From the data below, repeat exactly the lines from the line with "merge_mode ∉ [PyStr" to the line with "go_backwards ← lift", both included.

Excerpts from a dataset
○ ○ ○ ○ ○ ○ ○

(** C2, as amended.  For every input shape [s] of rank at least 3 the
    inferred shape has [s[1]] at axis 1; its axis 0 is axis 0 of the shape
    the inner layer infers for the child shape ([s] with axis 1 dropped), so
    it is [s[0]] for inner layers that keep the batch axis; the axes from 2
    on are the remaining axes of the inner layer's shape.  For a non-empty
    list of input shapes, axis 1 is [None] if the sequence length of any
    input is unknown and the maximum of the sequence lengths otherwise, and
    the other axes come from the inner layer's inference on the list of
    child shapes. *)
Theorem TimeDistributed_get_output_shape_for_spec `{Layer.Methods}
    (self : TimeDistributed.t) (h : heap) (l : Layer.t) :
  h !! TimeDistributed.layer self = Some l →
  (∀ (s : Shape) (b : option Z) (out : Shape),
     (3 ≤ length s)%nat →
     Layer.get_output_shape_for l (Tuple (delete 1%nat s)) = b :: out →
     ∃ ts, s !! 1%nat = Some ts
           ∧ TimeDistributed.get_output_shape_for self (Tuple s) h
             = Ok (b :: ts :: out, h))
  ∧ (∀ (ss : list Shape) (b : option Z) (out : Shape),
     ss ≠ [] →
     Forall (λ s : Shape, (3 ≤ length s)%nat) ss →
     Layer.get_output_shape_for l (ShapeList (delete 1%nat <$> ss)) = b :: out →
     ∃ ts, TimeDistributed.get_output_shape_for self (ShapeList ss) h
           = Ok (b :: ts :: out, h)
       ∧ ((∃ s : Shape, s ∈ ss ∧ s !! 1%nat = Some None) → ts = None)
       ∧ ((∀ s : Shape, s ∈ ss → s !! 1%nat ≠ Some None) →
          ∃ m, ts = Some m
               ∧ (∃ s : Shape, s ∈ ss ∧ s !! 1%nat = Some (Some m))
               ∧ ∀ (s : Shape) n, s ∈ ss → s !! 1%nat = Some (Some n) → n ≤ m)).
Proof.
  intros Hlayer. split.
  - intros s b out Hlen Hout.
    apply (TimeDistributed_shape_single self h l Hlayer); [lia|done].
  - intros ss b out Hne Hlen Hout.
    apply (TimeDistributed_shape_list self h l Hlayer); [done| |done].
    eapply Forall_impl; [exact Hlen|]. intros s Hs. simpl in Hs. lia.
Qed.

(** The example of the specification: input [(None, 10, 16)] and a dense
    inner layer of 8 units give [(None, 10, 8)]. *)
Lemma TimeDistributed_get_output_shape_for_witness :
  TimeDistributed.get_output_shape_for (Examples.time_distributed [])
    (Tuple [None; Some 10; Some 16])
    (Examples.store (Examples.dense "dense_1" 8))
  = Ok ([None; Some 10; Some 8], Examples.store (Examples.dense "dense_1" 8)).
Proof.
  destruct (TimeDistributed_get_output_shape_for_spec
              (Examples.time_distributed [])
              (Examples.store (Examples.dense "dense_1" 8))
              (Examples.dense "dense_1" 8) eq_refl) as [Hsingle _].
  destruct (Hsingle [None; Some 10; Some 16] None [Some 8]) as (ts & Hts & Hres).
  - simpl. lia.
  - reflexivity.
  - injection Hts as <-. exact Hres.
Defined.

(** C2 as stated fails for the batch axis: nothing puts [s[0]] back.  With
    an inner layer whose inferred shape has another first axis, axis 0 of
    the result is that axis and not the batch axis of the input. *)
Lemma TimeDistributed_batch_axis_counterexample :
  TimeDistributed.get_output_shape_for (H := Examples.batch_reducing)
    (Examples.time_distributed [])
    (Tuple [Some 32; Some 10; Some 16])
    (Examples.store (Examples.dense "dense_1" 8))
  = Ok ([Some 1; Some 10; Some 16], Examples.store (Examples.dense "dense_1" 8))
  ∧ ([Some 1; Some 10; Some 16] : Shape) !! 0%nat
    ≠ ([Some 32; Some 10; Some 16] : Shape) !! 0%nat.
Proof. split; [reflexivity|discriminate]. Qed.

(** ** Construction of Bidirectional: the merge mode *)

Lemma merge_mode_allowed_iff (merge_mode : pyval) :
  Bidirectional.merge_mode_allowed merge_mode = true
  ↔ merge_mode ∈ [PyStr "sum"; PyStr "mul"; PyStr "ave"; PyStr "concat"; PyNone].
Proof.
  unfold Bidirectional.merge_mode_allowed. split.
  - destruct merge_mode as [| | |s| |]; simpl; try discriminate.
    + intros _. set_solver.
    + rewrite orb_false_r, !orb_true_iff, !String.eqb_eq.
      intros [->|[->|[->|[->|[=]]]]]; set_solver.
  - set_unfold. intros [->|[->|[->|[->|[->|[]]]]]]; reflexivity.
Qed.

Section no_ValueError.
Context {A B : Type}.

Lemma no_ValueError_bind (m : M A) (f : A → M B) :
  no_ValueError m → (∀ a, no_ValueError (f a)) → no_ValueError (m ≫= f).
Proof.
  intros Hm Hf h msg [Hr|(a & h' & _ & Hr)]%bind_inv_raise.
  - by apply (Hm h msg).
  - by apply (Hf a h' msg).
Qed.

Lemma no_ValueError_ret (a : A) : no_ValueError (mret a : M A).
Proof. intros h msg. discriminate. Qed.

Lemma no_ValueError_lift (r : result A) :
  (∀ msg, r ≠ Raise (ValueError msg)) → no_ValueError (lift r).
Proof.
  intros Hr h msg. unfold lift. destruct r as [a|e]; [discriminate|].
  intros [= ->]. by apply (Hr msg).
Qed.
End no_ValueError.

Lemma no_ValueError_deref r : no_ValueError (deref r).
Proof. intros h msg. unfold deref. destruct (h !! r); discriminate. Qed.

Lemma no_ValueError_update r f : no_ValueError (update r f).
Proof. intros h msg. unfold update. destruct (h !! r); discriminate. Qed.

Lemma no_ValueError_alloc l : no_ValueError (alloc l).
Proof. intros h msg. discriminate. Qed.

Lemma no_ValueError_dict_getitem d k msg :
  dict_getitem d k ≠ Raise (ValueError msg).
Proof. unfold dict_getitem. destruct (d !! k); discriminate. Qed.

Lemma no_ValueError_getattr l attr msg :
  Layer.getattr l attr ≠ Raise (ValueError msg).
Proof. unfold Layer.getattr. destruct (Layer.config l !! attr); discriminate. Qed.

Lemma no_ValueError_assign_initial_weights f b ws :
  no_ValueError (Bidirectional.assign_initial_weights f b ws).
Proof.
  unfold Bidirectional.assign_initial_weights.
  destruct ws as [[|w ws]|]; try apply no_ValueError_ret.
  apply no_ValueError_bind; [apply no_ValueError_update|].
  intros _. apply no_ValueError_update.
Qed.

Create HintDb no_value_error.

#[local] Hint Resolve no_ValueError_ret no_ValueError_deref no_ValueError_update
  no_ValueError_alloc no_ValueError_assign_initial_weights
  no_ValueError_dict_getitem no_ValueError_getattr : no_value_error.

Ltac no_value_error :=
  repeat first
    [ apply no_ValueError_bind; [|intros ?]
    | apply no_ValueError_lift; intros ?
    | solve [eauto with no_value_error] ].

(** C4.  Constructing a [Bidirectional] fails with the error that names
    the allowed merge modes exactly when the merge mode is none of 'sum',
    'mul', 'ave', 'concat' and [None]; the error is raised before the layer
    or the store is looked at, whatever the other arguments are.  The error
    class of the source is [ValueError]. *)
Theorem Bidirectional_init_invalid_merge_mode (layer : loc) (merge_mode : pyval)
    (weights : option (list tensor)) (kwargs : gmap string pyval) (h : heap) :
  (Bidirectional.__init__ layer merge_mode weights kwargs h
   = Raise (ValueError Bidirectional.invalid_merge_mode_message)
   ↔ merge_mode ∉ [PyStr "sum"; PyStr "mul"; PyStr "ave"; PyStr "concat"; PyNone])
  ∧ Forall (λ allowed, contains allowed Bidirectional.invalid_merge_mode_message = true)
      ["sum"; "mul"; "ave"; "concat"; "None"]%string.
Proof.
  split.
  - rewrite <- merge_mode_allowed_iff. unfold Bidirectional.__init__.
    destruct (Bidirectional.merge_mode_allowed merge_mode); simpl.
    + split; [|by intros []]. intros Hraise. exfalso. revert Hraise.
      generalize Bidirectional.invalid_merge_mode_message. revert h.
      change (no_ValueError
        (l ← deref layer;
         go_backwards ← lift (dict_getitem (Layer.get_config l) "go_backwards");
         backward_layer ← alloc (Layer.from_config (Layer.class_name l)
            (<["go_backwards" := py_not go_backwards]> (Layer.get_config l)));
         _ ← update layer (λ l, Layer.set_name ("forward_" +:+ Layer.name l) l);
         _ ← update backward_layer
               (λ l, Layer.set_name ("backward_" +:+ Layer.name l) l);
         _ ← Bidirectional.assign_initial_weights layer backward_layer weights;
         l ← deref layer;
         stateful ← lift (Layer.getattr l "stateful");
         return_sequences ← lift (Layer.getattr l "return_sequences");
         w ← Wrapper.__init__ layer kwargs;
         mret (Bidirectional.mk layer backward_layer merge_mode stateful
                 return_sequences true w))).
      unfold Wrapper.__init__. no_value_error.
    + split; [done|]. intros _. done.
  - repeat constructor.
Qed.

(** ** Construction of Bidirectional: the two layers *)

Lemma dict_getitem_ok (d : gmap string pyval) k v :
  d !! k = Some v → dict_getitem d k = Ok v.
Proof. unfold dict_getitem. by intros ->. Qed.

Lemma getattr_ok (l : Layer.t) attr v :
  Layer.config l !! attr = Some v → Layer.getattr l attr = Ok v.
Proof. unfold Layer.getattr. by intros ->. Qed.

(** The clone made for the backward layer, once renamed: same class, the
    name of the template behind the prefix, the constructor arguments of
    the template with the direction flag negated, and nothing built. *)
Lemma backward_clone (l : Layer.t) (go_backwards : pyval) :
  (λ b, Layer.set_name ("backward_" +:+ Layer.name b) b)
    (Layer.from_config (Layer.class_name l)
       (<["go_backwards" := py_not go_backwards]> (Layer.get_config l)))
  = Layer.mk (Layer.class_name l) ("backward_" +:+ Layer.name l)
      (<["go_backwards" := py_not go_backwards]> (delete "name" (Layer.config l)))
      false None [] [] [] [] ∅ false.
Proof.
  unfold Layer.set_name, Layer.from_config, Layer.get_config. simpl.
  rewrite lookup_insert_ne by done. rewrite lookup_insert_eq.
  rewrite delete_insert_ne by done. rewrite delete_insert_eq. done.
Qed.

○ ○ ○ ○ ○ ○ ○

■ Written solution ■
   ↔ merge_mode ∉ [PyStr "sum"; PyStr "mul"; PyStr "ave"; PyStr "concat"; PyNone])
  ∧ Forall (λ allowed, contains allowed Bidirectional.invalid_merge_mode_message = true)
      ["sum"; "mul"; "ave"; "concat"; "None"]%string.
Proof.
  split.
  - rewrite <- merge_mode_allowed_iff. unfold Bidirectional.__init__.
    destruct (Bidirectional.merge_mode_allowed merge_mode); simpl.
    + split; [|by intros []]. intros Hraise. exfalso. revert Hraise.
      generalize Bidirectional.invalid_merge_mode_message. revert h.
      change (no_ValueError
        (l ← deref layer;
         go_backwards ← lift (dict_getitem (Layer.get_config l) "go_backwards");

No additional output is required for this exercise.